Monday, March 5, 2012

My Best Stock Investing Advice ... Do the Opposite of What Most Individuals Do

Main Street's $100 Billion Stock-Market Blunder says a lot about why most individual investors don't do themselves any favors:

"Back in the spring of 2009 I was approached by a middle-class investor in a panic. She had dumped all her stocks in the fall of 2008, following the Lehman Brothers collapse. She just couldn't stand watching her life's savings evaporate before her eyes. By the time we spoke, the stock market had already rallied sharply, but she was too afraid to jump back in. She just didn't trust it. I couldn't coax her. She was terrified.

It's a typical story, and the results are plain to see. Last week, the Dow Jones Industrial Average hit 13000 for the first time since the crash. It has recovered most of the ground lost from the peak. When you include dividends, someone who invested on the day before Lehman collapsed is now up a remarkable 18%. If they invested at the lows three years ago, they have doubled their money.

But for all the cheering on Wall Street, there's a sorry tale behind the headlines.

While we've seen a stock-market boom that has made plenty of people rich, much of Main Street America has missed out. Instead of buying, they've been selling. The few moments when they've steeled themselves and turned buyers have been, on the whole, the worst times to do so.

In total, over the last five years the investors in ordinary domestic mutual funds have withdrawn $490 billion from the U.S. stock market, according to data compiled by the Investment Company Institute, the industry trade group. There have been only a few brief periods during which they were buying. The first was the spring of 2008 -- just before the market collapsed. The second was the spring of 2009, after the stock market had already rallied. The third was the start of last year, shortly before the market slumped again. . . .

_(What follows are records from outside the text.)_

(** * Further properties of the modelled code *)

(** ** The export of a gate *)

Section ExportColumns.
Context (g : HHGate) (i : nat) (A B : R).
Hypothesis HA : tableA g !! i = Some (Some A).
Hypothesis HB : tableB g !! i = Some (Some B).

Lemma plot_beta_lookup : plot_beta g !! i = Some (Some (B - A)).
Proof. unfold plot_beta. exact (np_sub_lookup _ _ i B A HB HA). Qed.

Lemma plot_tau_lookup : B ≠ 0 → plot_tau g !! i = Some (Some (1 / B)).
Proof. intros Hne. unfold plot_tau. exact (np_rdiv_lookup _ i B HB 1 Hne). Qed.

Lemma plot_inf_lookup : B ≠ 0 → plot_inf g !! i = Some (Some (A / B)).
Proof. intros Hne. unfold plot_inf. exact (np_div_lookup _ _ i A B HA HB Hne). Qed.

End ExportColumns.

(** X1: the columns written by [plot_hhgate] determine the tables: where
    [tableB] is finite and not zero, [alpha + beta] gives back [tableB],
    [inf / tau] gives back [tableA] and [1 / tau] gives back [tableB]. *)
Theorem export_round_trip (g : HHGate) (i : nat) (A B : R) :
  tableA g !! i = Some (Some A) → tableB g !! i = Some (Some B) → B ≠ 0 →
  np_add (plot_alpha g) (plot_beta g) !! i = Some (Some B) ∧
  np_div (plot_inf g) (plot_tau g) !! i = Some (Some A) ∧
  np_rdiv 1 (plot_tau g) !! i = Some (Some B).
Proof.
  intros HA HB Hne.
  pose proof (plot_beta_lookup g i A B HA HB) as Hbeta.
  pose proof (plot_tau_lookup g i B HB Hne) as Htau.
  pose proof (plot_inf_lookup g i A B HA HB Hne) as Hinf.
  assert (Hinv : 1 / B ≠ 0).
  { unfold Rdiv. rewrite Rmult_1_l. apply Rinv_neq_0_compat, Hne. }
  split; [| split].
  - rewrite (np_add_lookup (plot_alpha g) (plot_beta g) i A (B - A) HA Hbeta).
    do 2 f_equal. ring.
  - rewrite (np_div_lookup _ _ i (A / B) (1 / B) Hinf Htau Hinv).
    do 2 f_equal. field. exact Hne.
  - rewrite (np_rdiv_lookup _ i (1 / B) Htau 1 Hinv).
    do 2 f_equal. field. exact Hne.
Qed.

Lemma export_round_trip_witness :
  np_div (plot_inf (mkHHGate [Some 1] [Some 4] 0 1 0 true))
         (plot_tau (mkHHGate [Some 1] [Some 4] 0 1 0 true)) !! 0%nat
  = Some (Some 1).
Proof.
  refine (proj1 (proj2 (export_round_trip
            (mkHHGate [Some 1] [Some 4] 0 1 0 true) 0 1 4 _ _ _))).
  - reflexivity.
  - reflexivity.
  - lra.
Defined.

(** ** Ranges of the tabulated rates *)

Lemma ratio_in_unit (A B : R) : 0 < A → A <= B → 0 < A / B <= 1.
Proof.
  intros HA HAB. assert (HB : 0 < B) by lra. split.
  - apply Rdiv_lt_0_compat; assumption.
  - apply (Rmult_le_reg_r B); [exact HB |].
    replace (A / B * B) with A by (field; lra). lra.
Qed.

Lemma rates_in_range_intro (g : HHGate) (i : nat) (A B : R) :
  tableA g !! i = Some (Some A) → tableB g !! i = Some (Some B) →
  0 < A → A <= B → rates_in_range g i.
Proof.
  intros HA HB Hpos Hle. assert (HB0 : B ≠ 0) by lra.
  exists A, B, (A / B), (1 / B).
  split; [exact HA |]. split; [exact HB |]. split; [lra |].
  split; [exact (plot_inf_lookup g i A B HA HB HB0) |].
  split; [apply ratio_in_unit; assumption |].
  split; [exact (plot_tau_lookup g i B HB HB0) |].
  apply Rdiv_lt_0_compat; lra.
Qed.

{W}hen it comes to the U.S. stock market, the picture remains stark. The public has done the wrong thing with astonishing consistency. . . . you could actually have made money just by consistently doing the opposite of the public."

Discussion, Analysis and Recommendation

Most people do the wrong thing when it comes to investing; they buy high and sell low. They resist buying "on sale" and instead only buy at regular or even higher prices. I guess it's just a feature of our all too human nature. So let's find a way around it.

Too often individual investors act when they should remain passive. And remain passive when they should act. But how is the individual investor to know when to do either? To be candid, he can't.

To be an in-and-out market timer means the investor has to be right two times. He has to know it's time to buy or sell before the market is about to go up or down, as the case may be, but that's not good enough. To complete the process, he then has to know when to sell or buy, as the case may be, at a later time.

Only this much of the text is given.